Slides for Muslims in ML workshop presentation at NeurlPS 2020 on December 8, 2020 - this is a shorter 25 minute version of the UMass Lowell talk of November 2020 (so the slides are a subset of that).
Hireâ Young Call Girls in Hari Nagar (Delhi) âïž 9205541914 âïž Independent Esco...
Â
Muslims in Machine Learning workshop (NeurlPS 2021) - Automatically Identifying Islamophobia in Social Media
1. Automatically Identifying Islamophobia
in Social Media
Ted Pedersen
Department of Computer Science
University of Minnesota, Duluth
tpederse@umn.edu
@SeeTedTalk
http://www.d.umn.edu/~tpederse
2. Todayâs Agenda
Islamophobia in general and in Minnesota
Collecting & Annotating Twitter Data
What Weâve Learned from Annotating
The Way Forward
3. Islamophobia
A legacy of colonial histories,
particularly those that view the
Muslim world as exotic,
savage, dangerous - all
leading to a âClash of
Civlilizations.â
Orientalism (Said, 1978)
4. Islamophobia
A recent term for an older phenomena
Runnymede Trust (1997,
2017)
Unfounded hostility towards Islam
Practical consequences of such
hostility in unfair discrimination
against Muslim individuals and
communities
Exclusion of Muslims from mainstream
political and social affairs.
5. Common Anti-Muslim Tropes (Bridge Institute)
Islam and Muslims are inherently
violent.
Islam and Muslims are oppresive
to women.
Islam and Muslims are intolerant
towards other religions.
Islam is a political ideology, not
a religion.
In the West, Mulims are using
non-violent stealth jihad to
implement Sharia Law.
Islam is foreign, medieval, and
at odds with Western modernity.
Islam is a monolith.
All Muslims are Arab or Brown.
11. Goal : Identify Islamophobia in Social Media Text
Why?
Relatively understudied in NLP.
Highly intersectional problem since Muslim identity is multi-faceted.
Significant influence on events in the World, the USA, and Minnesota.
How?
Use ideas from NLP, especially Hate Speech Detection.
Create annotated corpora in order to understand problem better, and then
apply Machine Learning or Deep Learning.
12. Guiding Principles
This is not Just Another Classification Task.
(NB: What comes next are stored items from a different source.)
(** Mapping one page above user memory, not for the user. *)
Lemma map_top s root l va pa perm : uspace kend s root l → va mod PGSIZE = 0 → TRAPFRAME ≤ va → va + PGSIZE ≤ MAXVA →
  pa mod PGSIZE = 0 → 0 ≤ pa → pa + PGSIZE ≤ 2 ^ 56 → 0 ≤ perm < 1024 → Z.testbit perm 4 = false →
  has (pte_at (km_mem s) root va) PTE_V = false →
  wp (mappages root va PGSIZE pa perm) (λ r s', ∃ l', uspace kend s' root l' ∧ kept kend [] s s' root l l' ∧ conserves s s' root l l' ∧
    (r = 0 ∧ pte_map (km_mem s) (km_mem s') root va 1 pa perm ∨
     r = -1 ∧ ∀ va', 0 ≤ va' < MAXVA → pte_at (km_mem s') root va' = pte_at (km_mem s) root va')) s.
Proof.
  intros Hus Hal Hlo Hhi Hpa Hpa0 Hpat Hperm Hbit HV. assert (Htf := TRAPFRAME_eq). assert (Hmax := MAXVA_eq).
  eapply wp_mono; [apply (mappages_spec kend Hend root va PGSIZE pa perm s l); try done; [apply Hus|lia|]|].
  { intros va' Hva'. rewrite (pte_at_same_page _ _ va' va) by (unfold PGSIZE in *; zdm). done. }
  intros r s' (l' & k & Hg & Hmap & Hr). exists l'. change (PGSIZE / PGSIZE) with 1 in Hr.
  pose proof (grown_kept kend Hend s s' root l l' (us_wf _ _ _ _ Hus) Hg) as HK. destruct Hus as [Hwf Hu Hlf Hpg Hinj].
  assert (Hp : ∀ va', 0 ≤ va' < TRAPFRAME → pte_at (km_mem s') root va' = pte_at (km_mem s) root va').
  { intros va' Hva'. rewrite Hmap by lia. rewrite decide_False by lia. done. }
  assert (Hm : ∀ va', mapped (km_mem s') root va' ↔ mapped (km_mem s) root va').
  { intros va'. unfold mapped. split; intros [? HV']; (split; [done|]); [rewrite <- Hp|rewrite Hp]; done. }
  split; [split; [apply Hg|..]|split; [done|split]].
  - intros va' (Hr' & HV' & HU'). apply Hm, Hu. rewrite Hmap in HV', HU' by done. case_decide as Hd; [|done].
    exfalso. assert (Hk1 : k = 1) by (unfold PGSIZE in *; lia). rewrite has_U, testbit_mkpte in HU' by (done || unfold PGSIZE in *; zdm).
    rewrite Z.lor_spec, Hbit in HU'. done.
  - intros va' Hv. rewrite Hp by apply Hv. by apply Hlf, Hm.
  - intros va' Hv. unfold upage. rewrite Hp by apply Hv. destruct (Hpg va') as (? & ? & ?); [by apply Hm|].
    destruct (HK (upage (km_mem s) root va')) as (? & ? & _); try done. set_solver.
  - intros v1 v2 H1 H2. unfold upage. rewrite !Hp by (apply H1 || apply H2). apply Hinj; by apply Hm.
  - intros q. unfold uses. split.
    + intros [Hq|[(path & H1 & H2 & H3)|(va' & Hv & <-)]].
      * destruct (gr_used _ _ _ _ _ _ Hg q Hq); tauto.
      * right. left. exists path. split; [done|]. split; [done|]. by apply (gr_tbl _ _ _ _ _ _ Hg).
      * right. right. exists va'. split; [by apply Hm|]. unfold upage. by rewrite Hp by apply Hv.
    + destruct (gr_free _ _ _ _ _ _ Hg) as [l1 Hl1]. intros [Hq|[Hq|(va' & Hv & <-)]].
      * left. rewrite Hl1. set_solver.
      * destruct (gr_new _ _ _ _ _ _ Hg q Hq); tauto.
      * right. right. exists va'. split; [by apply Hm|]. unfold upage. by rewrite Hp by apply Hv.
  - destruct Hr as [[-> ->]|(-> & Hk & _)]; [by left|right]. assert (Hk0 : k = 0) by lia. rewrite Hk0 in Hmap.
    split; [done|]. intros va' Hva'. rewrite Hmap by done. by rewrite decide_False by lia.
Qed.

(** An address space without memory is given back entirely. *)
Lemma uvmfree_empty s root l : uspace kend s root l → (∀ va, 0 ≤ va < MAXVA → has (pte_at (km_mem s) root va) PTE_V = false) →
  wp (uvmfree kend root 0) (λ _ s', ∃ l', kinv kend s' l' ∧ (∀ q, q ∈ l' ↔ q ∈ l ∨ is_table (km_mem s) root q) ∧
    (∀ q x, page_ok kend q → q ∉ l' → in_page q x → km_mem s' x = km_mem s x)) s.
Proof.
  intros Hus Hno. eapply wp_mono; [apply (uvmfree_spec s root l 0); [done|rewrite TRAPFRAME_eq; lia|]|].
  { intros va Hva. rewrite Hno by done. change (PGROUNDUP 0) with 0. split; [done|lia]. }
  intros _ s' (l' & Hk & Hf & Hm). exists l'. split; [done|]. split; [|done]. intros q. rewrite Hf. unfold uses.
  split; [|tauto]. intros [?|[?|(va & Hva & <-)]]; [tauto|tauto|]. destruct Hva as [Hr HV]. rewrite Hno in HV; [done|].
  rewrite MAXVA_eq. rewrite TRAPFRAME_eq in Hr. lia.
Qed.

(** What is in use by others keeps its bytes and stays in use. *)
Definition stays (s s' : kmem) (l l' : list Z) (P : Z → Prop) : Prop :=
  ∀ q, page_ok kend q → q ∉ l → q ∉ l' ∧ ¬ P q ∧ ∀ x, in_page q x → km_mem s' x = km_mem s x.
Seek out domain expertise, build
relationships, donât reduce the problem to a data set.
Frey et al. (2018). Artificial Intelligence and Inclusion: Formerly Gang-Involved
Youth as Domain Experts for Analyzing Unstructured Twitter Data. Social
Science Computer Review.
Creating annotated data is likely necessary. Be careful to fully document the
decisions made along the way, paying special attention to annotator background.
Bender and Friedman (2018) Data Statements for NLP : Toward Mitigating
Systems Bias and Enabling Better Science. TACL.
13. How Can We Detect Islamophobia (with NLP)?
Carry out a Qualitative Analysis of text with input from domain experts.
Collect and annotate Tweets.
Seek out a diverse pool of annotators.
Develop annotation scheme / code book.
Be Iterative.
Carry out Quantitative Analysis using Machine Learning or Deep Learning.
14. Data Collection
Islamophobia is global, but has many local variations each with their own issues,
terminology, and ways of being expressed.
This suggests the need for the data to have a regional focus - Islamophobia in the
UK, France, India, the USA, Minnesota, etc.
While she is a national figure, Ilhan Omar is from Minnesota, and our data
collection starts with her.
Muslim, but also a black Somali woman who was an immigrant / refugee.
Highly intersectional identity.
15. Tweet Collection (using Twitter public API)
Collecting since April 2019, any tweet that includes one or more of :
âIlhan omarâ, ilhan, omar, @ilhanmn, ilhanmn, #ilhanmn, #ilhanomar, #ilhan
Pilot Annotation based on April 2019 - April 2020, approx 5 million total tweets.
1020 Annotation based on Nov. 2019 - Oct. 2020, approx 10 million total tweets.
Twitter public API does not give you all tweets, downsamples.
16. 1020 Annotation (October 2020)
9.6 million tweets (incl. RT) collected Nov 2019 - Oct 2020.
1 million unique tweets.
Selected random samples of 384 tweets for annotation.
Agreement improved with more extensive set of labels.
Began to consider profile descriptions of âspeakersâ (Tweeters).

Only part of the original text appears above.